Once our .reduce() completes, we expect to get back the final value of total (after the last item has been added) in return. This means that spend should contain the total spend for each of our users.

That's it! If we give this a spin (making sure to log out spendByUser at the bottom of our file), we should get something like this:

[
  { isLegacyCustomer: true, name: 'Wester Christian', spend: 10729.91 },
  { isLegacyCustomer: true, name: 'Carthon Weaver', spend: 14926.53 },
  { isLegacyCustomer: true, name: 'Keldrin Durham', spend: 13491.61 },
  { isLegacyCustomer: true, name: 'Jurgen Espinosa', spend: 13179.59 },
  ...
]

To finish up, let's take a look at how to make use of this data.

Sorting based on mapped data

So why would we want to do something like this? Like most things, it depends on our code and the project we're working on. To add context, though, we could assume that we're trying to find a customer to reward based on their total spend with our company.

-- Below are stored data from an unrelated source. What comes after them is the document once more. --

(** X4.  [get_projects] raises HTTPError with status [s] exactly when
    the answer to its one request has the status [s] between 400 and
    599; the body of such an answer is not looked at. *)
Theorem get_projects_http_error_iff (self : BasecampClient) (w : world)
  (s : Z) :
  fst (get_projects self w) = Raise (HTTPError s)
  <-> exists b,
        remote (requests_log w) (projects_request self) = Reply s b
        /\ 400 <= s < 600.
Proof.
  rewrite get_projects_outcome. cbn [fst]. unfold ok_status. split.
  - destruct (remote (requests_log w) _) as [s' b|]; [|discriminate].
    destruct ((400 <=? s') && (s' <? 600)) eqn:Hs; cbn [negb].
    + intros H. injection H as <-. exists b. split; [reflexivity|].
      apply andb_true_iff in Hs. lia.
    + destruct b; discriminate.
  - intros [b [-> Hs]].
    replace ((400 <=? s) && (s <? 600)) with true; [reflexivity|].
    symmetry. apply andb_true_iff. lia.
Qed.

Lemma schedule_projects_all (projects : list json) :
  forall w,
    schedule_projects projects w
    = (Ok tt, schedule_all (map feed_project_issues_task projects) w).
Proof.
  induction projects as [|project rest IH]; intros w;
    cbn [schedule_projects map].
  - unfold ret, schedule_all. destruct w. cbn. now rewrite app_nil_r.
  - unfold bind at 1, add_task_to_queue. rewrite IH.
    unfold schedule_all. cbn. now rewrite <- app_assoc.
Qed.

(** X5.  When the project listing arrives as a list,
    [_feed_new_documents] schedules one unit per project, in listing
    order, after its single request; it enqueues no document itself. *)
Theorem feed_new_documents_schedules_each_project
  (self : BasecampDataSource) (w : world) (s : Z) (projects : list json) :
  remote (requests_log w) (projects_request (_client self))
  = Reply s (Some (JArr projects)) ->
  ok_status s = true ->
  _feed_new_documents self w
  = (Ok tt,
     schedule_all (map feed_project_issues_task projects)
       (log_request (projects_request (_client self)) w)).
Proof.
  intros Hr Hs. unfold _feed_new_documents. unfold bind at 1.
  rewrite get_projects_outcome, Hr, Hs.
  unfold bind at 1, lift at 1. cbn [py_iter].
  apply schedule_projects_all.
Qed.

(** X6.  When the project listing arrives as a JSON object instead
    (an error body under a success status, say),
    [_feed_new_documents] schedules one unit per key of the object;
    each of these units, run on the key, raises TypeError without
    sending a request or enqueuing anything. *)
Theorem object_listing_schedules_its_keys (self : BasecampDataSource)
  (w : world) (s : Z) (fields : list (string * json)) :
  remote (requests_log w) (projects_request (_client self))
  = Reply s (Some (JObj fields)) ->
  ok_status s = true ->
  _feed_new_documents self w
  = (Ok tt,
     schedule_all
       (map (fun kv => feed_project_issues_task (JStr (fst kv))) fields)
       (log_request (projects_request (_client self)) w))
  /\ forall k fuel w1,
       _feed_project_issues fuel self (JStr k) w1
       = Some (Raise TypeError, w1).
Proof.
  intros Hr Hs. split.
  - unfold _feed_new_documents. unfold bind at 1.
    rewrite get_projects_outcome, Hr, Hs.
    unfold bind at 1, lift at 1. cbn [py_iter].
    rewrite schedule_projects_all, map_map. reflexivity.
  - intros k fuel w1. reflexivity.
Qed.

(** *** Further properties: the unit of one project *)

(** X7.  When fetching the task items fails, the unit raises that
    error and enqueues nothing, whatever detail records had been
    fetched before the failure. *)
Theorem feed_project_issues_fetch_failure (fuel : nat)
  (self : BasecampDataSource) (project pname : json) (w w1 : world)
  (e : exn) :
  getitem project "name" = Ok pname ->
  get_todos fuel (_client self) project w = Some (Raise e, w1) ->
  _feed_project_issues fuel self project w = Some (Raise e, w1)
  /\ index_queue w1 = index_queue w
  /\ task_queue w1 = task_queue w.
Proof.
  intros Hname Hget. split.
  - unfold _feed_project_issues. rewrite Hname. cbn [rbind].
    destruct (getitem project "id") as [pid|e0] eqn:Hid; cbn [rbind].
    + now rewrite Hget.
    + unfold get_todos in Hget. rewrite Hid in Hget.
      now injection Hget as <- <-.
  - exact (get_todos_only_requests _ _ _ _ _ _ Hget).
Qed.

Lemma feed_todos_only_enqueues (self : BasecampDataSource) (project : json)
  (todos : list json) :
  forall w,
    exists docs,
      snd (feed_todos self project todos w) = enqueue_all docs w
      /\ Forall (fun d => type d = DOCUMENT) docs
      /\ (List.length docs <= List.length todos)%nat
      /\ (fst (feed_todos self project todos w) = Ok tt ->
          List.length docs = List.length todos).
Proof.
  induction todos as [|todo rest IH]; intros w; cbn [feed_todos].
  - exists []. cbn. rewrite enqueue_all_nil. auto.
  - unfold bind at 1, lift at 1.
    destruct (todo_document self project todo) as [doc|e] eqn:Hd.
    + unfold bind at 1, put_single.
      destruct (IH (enqueue_all [doc] w)) as (docs & Hw & Hty & Hlen & Hok).
      exists (doc :: docs). rewrite Hw, enqueue_all_app. cbn [app List.length].
      split; [reflexivity|]. split; [|split; [lia|]].
      * constructor; [|exact Hty].
        destruct (todo_document_inv _ _ _ _ Hd)
          as (? & ? & ? & ? & ? & ? & ? & ? & ? & _ & _ & _ & _ & _ & _ & _
              & _ & _ & _ & _ & _ & _ & _ & Hdoc & _).
        exact Hdoc.
      * intros H. now rewrite (Hok H).
    + exists []. cbn. rewrite enqueue_all_nil.
      split; [reflexivity|]. split; [constructor|]. split; [lia|].
      discriminate.
Qed.

(** X8.  Once the task items are fetched, the unit sends no further
    request and schedules nothing: what it adds is DOCUMENT-type
    documents on the index queue, at most one per fetched task item,
    and exactly one per task item when it returns normally. *)
Theorem feed_project_issues_builds_without_requests (fuel : nat)
  (self : BasecampDataSource) (project pname : json) (w w1 : world)
  (todos : list json) :
  getitem project "name" = Ok pname ->
  get_todos fuel (_client self) project w = Some (Ok todos, w1) ->
  exists r docs,
    _feed_project_issues fuel self project w = Some (r, enqueue_all docs w1)
    /\ requests_log (enqueue_all docs w1) = requests_log w1
    /\ task_queue (enqueue_all docs w1) = task_queue w
    /\ index_queue (enqueue_all docs w1) = (index_queue w ++ docs)%list
    /\ Forall (fun d => type d = DOCUMENT) docs
    /\ (List.length docs <= List.length todos)%nat
    /\ (r = Ok tt -> List.length docs = List.length todos).
Proof.
  intros Hname Hget.
  destruct (get_todos_only_requests _ _ _ _ _ _ Hget) as [Hq Ht].
  destruct (feed_todos_only_enqueues self project todos w1)
    as (docs & Hw & Hty & Hlen & Hok).
  exists (fst (feed_todos self project todos w1)), docs.
  split; [|repeat split; cbn; auto; congruence].
  unfold _feed_project_issues. rewrite Hname. cbn [rbind].
  assert (Hid : exists pid, getitem project "id" = Ok pid).
  { unfold get_todos in Hget.
    destruct (getitem project "id") as [pid|e0]; [eauto|].
    injection Hget as Hr _. discriminate. }
  destruct Hid as [pid ->]. cbn [rbind]. rewrite Hget, <- Hw.
  now destruct (feed_todos self project todos w1).
Qed.

Lemma mapM_fails_at {A B} (f : A -> result B) (before : list A) (bad : A)
  (rest : list A) (e : exn) :
  f bad = Raise e ->
  forall ys, mapM f before = Ok ys ->
             mapM f (before ++ bad :: rest) = Raise e.
Proof.
  intros Hbad. induction before as [|x before IH]; cbn [mapM app]; intros ys H.
  - now rewrite Hbad.
  - destruct (f x) as [y|e0]; [|discriminate].
    destruct (mapM f before) as [ys'|e0]; [|discriminate].
    now rewrite (IH ys' eq_refl).
Qed.

(** X9.  A task item is built with all of its comments or not at
    all: when one comment fails to build (those before it building),
    building the task item raises that comment's error, so no parent
    is enqueued with part of its comments. *)
Theorem todo_document_fails_with_its_comment (self : BasecampDataSource)
  (project todo : json) (before : list json) (bad : json) (rest : list json)
  (docs : list BasicDocument) (e : exn) :
  comments_of todo = Ok (before ++ bad :: rest)%list ->
  mapM (comment_document self project todo) before = Ok docs ->
  comment_document self project todo bad = Raise e ->
  todo_document self project todo = Raise e.
Proof.
  unfold comments_of, todo_document. intros Hc Hbefore Hbad.
  destruct (getitem todo "comments") as [cs|e0]; [|discriminate].
  cbn [rbind] in *. rewrite Hc. cbn [rbind].
  now rewrite (mapM_fails_at _ before bad rest e Hbad docs Hbefore).
Qed.

Lemma Forall2_Forall_r {A B} (R : A -> B -> Prop) (P : B -> Prop)
  (l : list A) (l' : list B) :
  Forall2 R l l' -> (forall x y, R x y -> P y) -> Forall P l'.
Proof. induction 1; intros HRP; constructor; eauto. Qed.

(** X10.  In a built tree the title of every document is its author
    (the creator's name); parent and children carry the same location
    (the project's name) and the same data source id; the url of the
    parent is the task item's app_url, and the url of each child is
    the parent's url followed by "#comment_" and the child's id. *)
Theorem tree_fields_agree (self : BasecampDataSource) (project todo : json)
  (doc : BasicDocument) :
  todo_document self project todo = Ok doc ->
  title doc = author doc
  /\ data_source_id doc = _data_source_id self
  /\ getitem project "name" = Ok (location doc)
  /\ getitem todo "app_url" = Ok (url doc)
  /\ Forall
       (fun child =>
          title child = author child
          /\ location child = location doc
          /\ data_source_id child = data_source_id doc
          /\ url child
             = JStr (py_str (url doc) ++ "#comment_" ++ py_str (id child)))
       (children doc).
Proof.
  intros Hd.
  destruct (todo_document_inv _ _ _ _ Hd)
    as (comments & tid & creator & nm & raw & avatar & loc & app & upd
        & Hc & Hm & _ & _ & _ & _ & _ & Hloc & Happ & _ & _ & _ & _ & Hds
        & _ & Hti & Hau & _ & Hlo & Hurl).
  subst. repeat split; try congruence.
  apply mapM_Forall2 in Hm.
  apply (Forall2_Forall_r _ _ _ _ Hm). intros c d Hcd.
  destruct (comment_document_inv _ _ _ _ _ Hcd)
    as (cid & ? & cname & ? & ? & cloc & capp & ? & _ & _ & _ & _ & _
        & Hcloc & Hcapp & _ & _ & _ & Hcid & Hcds & _ & Hcti & Hcau & _
        & Hclo & Hcurl & _).
  rewrite Hloc in Hcloc. injection Hcloc as <-.
  rewrite Happ in Hcapp. injection Hcapp as <-.
  subst. repeat split; congruence.
Qed.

Now that we have our mapped array handy, we can do something like this:

/index.js

import dayjs from 'dayjs';
import currency from 'currency.js';
import users from './users.js';

const spendByUser = users.map((user) => { ... });

const mostValuableCustomer = spendByUser.sort((a, b) => a.spend - b.spend).pop();
console.log({ mostValuableCustomer });

Here, we've added two lines. We've created a variable mostValueCustomer and to it, we're setting the result of calling the .sort() method (another Array prototype method) and passing it a function. That function takes the current item and the next item in the array and compares them to find which should come first. Here, we sort by the total spend to say "start with the least spend on top and finish with the most spend on the bottom."

With that result (we expect to get back the sorted copy of our spendByUser array), we call the .pop() method to say "pop off the last item in the array and return it." Here, that last item (the customer with the highest spend) is stored in the mostValuableCustomer variable. If we log this variable out, here's what we should get when we run our code:

{ mostValuableCustomer: { isLegacyCustomer: false, name: 'Vicente Henry', spend: 15755.03 } }

Wrapping up

In this tutorial, we learned how to use the Array.map method to loop over an existing array and modify its contents. We also learned how to format data as part of that .map() as well as how to use the resulting data in our code.